袖を引きながら、真ん中くらいの子がにぱっと笑った。
「ねーねーおっちゃー。あそんでー」
「おっちゃじゃねぇよ。おにいさん。言ってみ?」
「おっちゃー!」
ドルトの言葉など無視して、子供はドルトに抱きついた。
それを皮切りに、他の子たちもドルトにまとわりついていく。
「あーそーんーでー! おっちゃー! ねーはやくぅー!」
「たってー! ねーたってよー! ねー! おっちゃー!」
両側からぐいぐいと引っ張られながら、ドルトは言った。
「オイコラちびっこども。お兄さんだっつってんだろ」
「おっちゃーーー!」
「……」
情け容赦のないおっちゃ呼ばわりに、ドルトはそれ以上返す言葉をもたなかった。
やはりセーラの兄弟だなと思った。
諦めがちにため息を吐いて、ドルトは子供たちのなすがままになる。
「わーーーい!」
子供の一人がドルトの腕にぶら下がった。
そしてぶらんぶらんと前後に身体を揺らす。
「たのしー!」
「いいないいなー!」
「ぼくもやるー。
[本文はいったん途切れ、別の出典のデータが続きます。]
(* ===== verification/Adapters.v ===== *)
(** src/benchmarks/Adapters.hpp and Adapters.cpp: the interface the benchmarks use an
    allocator through, what they rely on, and the adapter of this library.  The adapters
    of the other allocators only forward to third-party code. *)

From Stdlib Require Import Strings.String.
From stdpp Require Import gmap.
From iris.proofmode Require Import proofmode.
From S2P Require Import Prelude.
From S2P Require Import HeapProp.
From S2P Require Import Memory.
From S2P Require Import Logic.
From S2P Require Import Prog.
From S2P Require Import ProgLogic.
From S2P Require Import Config.
From S2P Require Import AllocatorImpl.
From S2P Require Import RawAlloc.
From S2P Require Import AllocatorInv.
From S2P Require Import Allocate.
From S2P Require Import Deallocate.
From S2P Require Import Allocator.
From S2P Require Import Facade.
From S2P Require Import Serving.

(** The abstract class; [tid] is the thread that calls. *)
Class AllocatorAdapter (S : Type) := {
  name : string;
  allocate : Z → Z → prog S Z;
  deallocate : Z → Z → Z → prog S ();
  threadSafe : bool
}.
(** What its users rely on, in any logic of programs: an allocation gives null or a block
    that is not in use, a block can be freed with its size, and so can null. *)
Class AdapterSpec {S St : Type} `{HA : !AllocatorAdapter S} `{HP : !ProgLogic S St} (tid : Z) := {
  in_use : St → gmap Z Z → heapPropI;
  in_use_null s B : in_use s B ⊢ ⌜B !! 0 = None⌝;
  after_allocate n s B Φ : 0 < n < W64 →
    in_use s B ∗
    (∀ u s', (⌜u = 0⌝ ∗ in_use s' B ∨ ⌜u ≠ 0 ∧ B !! u = None⌝ ∗ in_use s' (<[u := n]> B)) -∗ Φ u s') ⊢
    holds_after (allocate tid n) s Φ;
  after_deallocate u n s B Φ : u = 0 ∨ B !! u = Some n →
    in_use s B ∗ (∀ s', in_use s' (delete u B) -∗ Φ () s') ⊢ holds_after (deallocate tid u n) s Φ
}.

(** [MAllocAdapter]: its member is a handle. *)
Definition MAllocAdapter `{!OS} (fuel : nat) : AllocatorAdapter Allocator := {|
  name := "m-alloc";
  allocate tid size := Allocator.allocate fuel tid size;
  deallocate tid ptr _ := Allocator.deallocate tid ptr;
  threadSafe := true
|}.

Section malloc.
Context `{HOS : !OS, HL : !OSLaws} (fuel : nat).

Definition malloc_in_use (h : Allocator) (B : gmap Z Z) : heapPropI :=
  ∃ w L, ⌜h = owning w ∧ abortOnError (cfg_of w) = false ∧ B = a_size <$> L⌝ ∗ serves w L.
#[export] Program Instance MAllocAdapter_spec tid : AdapterSpec (HA := MAllocAdapter (S fuel)) (HP := alone) tid := {|
  in_use := malloc_in_use
|}.
Next Obligation.
  iIntros (tid h B) "(%w & %L & (-> & _ & ->) & H)". iDestruct (serves_nonzero with "H") as %H0.
  by rewrite lookup_fmap H0.
Qed.
Next Obligation.
  intros tid n h B Φ Hn. iIntros "[(%w & %L & (-> & %Hab & ->) & H) HΦ]".
  iApply (wpp_serves_allocate fuel tid n w L); [unfold in64; lia|done|]. iFrame "H". iIntros (u w') "H". iApply "HΦ".
  assert (request n = n) as -> by (unfold request; rewrite (proj2 (Z.eqb_neq _ _)); lia).
  iDestruct "H" as "[[(-> & %e & _ & %Hf) H]|(%a & (%Hu & %Hn' & <- & _ & %Hal) & H)]".
  - iLeft. iSplit; [done|]. iExists w', L. iFrame. iPureIntro. split_and!; [done| |done]. by destruct Hf as [-> _].
  - iRight. rewrite lookup_fmap Hn'. iSplit; [done|]. iExists w', _. iFrame. iPureIntro.
    split_and!; [done| |by rewrite fmap_insert]. by destruct Hal as [-> _].
Qed.
Next Obligation.
  intros tid u n h B Φ Hu. iIntros "[(%w & %L & (-> & %Hab & ->) & H) HΦ]".
  destruct Hu as [->|(a&<-&Ha)%lookup_fmap_Some].
  - iDestruct (serves_nonzero with "H") as %H0. iApply wpp_serves_null. iFrame "H". iIntros "H". iApply "HΦ".
    rewrite delete_id; [|by rewrite lookup_fmap H0]. iExists w, L. by iFrame.
  - iApply (wpp_serves_deallocate tid u a); [done|done|]. iFrame "H". iIntros (w' Hd) "H". iApply "HΦ".
    iExists w', _. iFrame. iPureIntro. split_and!; [done| |by rewrite fmap_delete]. by destruct Hd as [-> _].
Qed.
End malloc.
おっちゃー、てーだしてー」
「……ほらよ」
渋々、言われるがままに腕を差し出すドルト。
その腕に子供たちがぶら下がった。
三人がぶらんぶらんと前後に身体を揺らす。
「だぁもうあぶねぇぞ! 暴れるなっての!」
「わーい、たーのしー!」
「順番な! あと片腕には二人までだからな!」
「わーーーっ!」
完全に遊具扱いされ声を上げるドルトだが、子供たちはひるむ様子もない。
とはいえ振り落とすわけにもいかずドルトが困っていると、台所からエプロン姿に着替えたセーラがひょっこり顔を出して言った。
「あらあら仲良くなっちゃって、まぁ」
「……助けてくれ。セーラ」
「ごめん無理、今からニワトリ〆るんで。ちびたちの相手よろしくー」
それだけ言い残してセーラは台所からに戻っていった。
子供たちに囲まれながら、ドルトはもう一度ため息を吐くのだった。